Desde su aterrizaje en el representativo, Ramis se ha visto por detrás en el marcador en un total de seis ocasiones. Solo en una de ellas, puntuó. Fue en la 23ª jornada, donde un gol de Wilson en propia puerta fue mitigado, durante los últimos quince minutos, con un acierto de Pomares para rescatar un punto en el Heliodoro.
En el resto de duelos que ha tocado ir por detrás, no se sumó créditos. De vacío en el estreno contra el Almería (2-0), en el debut como anfitrión en la isla (1-2 con el Sabadell, donde el tanto de Álex Muñoz solo sirvió a modo de honra), 4-2 contra el Oviedo (en inferioridad todo el partido, donde incluso se llegó a igualar un 2-0 en contra), Lugo (2-0) y Leganés (1-0). Además, en Copa contra el Villarreal, no hubo tiempo a hacer frente al jarro de agua fría después de una acción de talento personal de Fer Niño que borraba la ilusión de los octavos de final.

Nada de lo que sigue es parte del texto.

(* ===== verification/Queue.v ===== *)
(** * The first-in first-out queue interface

    Code that only queues work uses [collections.Deque] through four methods.
    The class states what they promise in terms of the list of queued values;
    the Deque discharges it, and the clients (the cancellation tokens) are
    verified against the class alone. *)
From S2P Require Import Prelude Deque.

Class Queue (T : Type) := {
  queue : Type;
  queue_new : queue;
  queue_ReserveMore : queue -> Z -> go queue;
  queue_PushBack : queue -> T -> go queue;
  queue_TryPopFront : queue -> go (option T * queue);
  (** [holds q l]: the values of [q], front first, are [l]. *)
  holds : queue -> list T -> Prop;
  holds_new : holds queue_new [];
  holds_ReserveMore q l n :
    holds q l -> 0 <= n <= MaxInt - zlen l -> exists q', queue_ReserveMore q n = Ret q' /\ holds q' l;
  holds_PushBack q l v :
    holds q l -> zlen l < MaxInt -> exists q', queue_PushBack q v = Ret q' /\ holds q' (l ++ [v]);
  holds_TryPopFront q l :
    holds q l -> exists q', queue_TryPopFront q = Ret (hd_error l, q') /\ holds q' (tl l)
}.

#[export] Program Instance deque_queue {T} (zero : T) : Queue T := {|
  queue := Deque T;
  queue_new := NewDeque;
  queue_ReserveMore := ReserveMore zero;
  queue_PushBack := PushBack zero;
  queue_TryPopFront := TryPopFront zero;
  holds q l := Deque.Inv q /\ contents q = l
|}.
Next Obligation. split; [apply deque_Inv_NewDeque|done]. Qed.
Next Obligation.
  intros T zero q l n [HI <-] Hn. rewrite <- deque_len_contents in Hn by done.
  destruct (deque_reserve_more_spec zero q n HI Hn) as (q' & E & HI' & Hc & _). eauto.
Qed.
Next Obligation.
  intros T zero q l v [HI <-] Hn. rewrite <- deque_len_contents in Hn by done.
  destruct (deque_push_back_spec zero q v HI Hn) as (q' & E & HI' & Hc). eauto.
Qed.
Next Obligation.
  intros T zero q l [HI <-]. unfold TryPopFront. pose proof (deque_len_contents q HI) as Hl.
  destruct (contents q) as [|v l] eqn:Hc.
  - rewrite Hl. exists q. cbn. done.
  - rewrite zlen_cons in Hl. pose proof (zlen_nonneg l). rewrite (proj2 (Z.eqb_neq _ _)) by lia.
    destruct (deque_pop_front_spec zero q v l HI Hc) as (q' & -> & HI' & Hc' & _).
    exists q'. cbn. done.
Qed.

(** Pushing a list of values, in order. *)
Fixpoint push_values {T} `{Queue T} (vs : list T) (q : queue) : go queue :=
  match vs with [] => Ret q | v :: vs' => q' ← queue_PushBack q v; push_values vs' q' end.

Lemma holds_push_values {T} `{Queue T} vs q l :
  holds q l -> zlen l + zlen vs <= MaxInt -> exists q', push_values vs q = Ret q' /\ holds q' (l ++ vs).
Proof.
  revert q l. induction vs as [|v vs IH]; intros q l Hq Hn.
  - exists q. by rewrite app_nil_r.
  - rewrite zlen_cons in Hn. pose proof (zlen_nonneg vs).
    destruct (holds_PushBack q l v Hq) as (q1 & E & Hq1); [lia|]. cbn [push_values]. rewrite E, bind_ret.
    destruct (IH q1 (l ++ [v]) Hq1) as (q' & E' & Hq'); [zlia|].
    exists q'. split; [done|]. by rewrite <- app_assoc in Hq'.
Qed.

Signo contrario, en positivo, sucede cuando el Tenerife es quien golpea primero. Cuando eso ocurre, el crédito está asegurado. La capacidad de desgaste sobre el rival para jugar con su ansiedad, así como la confianza como bloque en la retaguardia, han permitido sumar muchos valores en Liga: Albacete (0-2), Girona (2-0), Castellón (0-1), Cartagena (3-0), Rayo Vallecano (0-1) y Ponferradina (1-0). Porque el equipo blanquiazul solo suma de tres si no concede tantos en su contra. En Copa, esta dinámica se repitió contra Sestao y Castellón (0-2 en ambos duelos a partido único).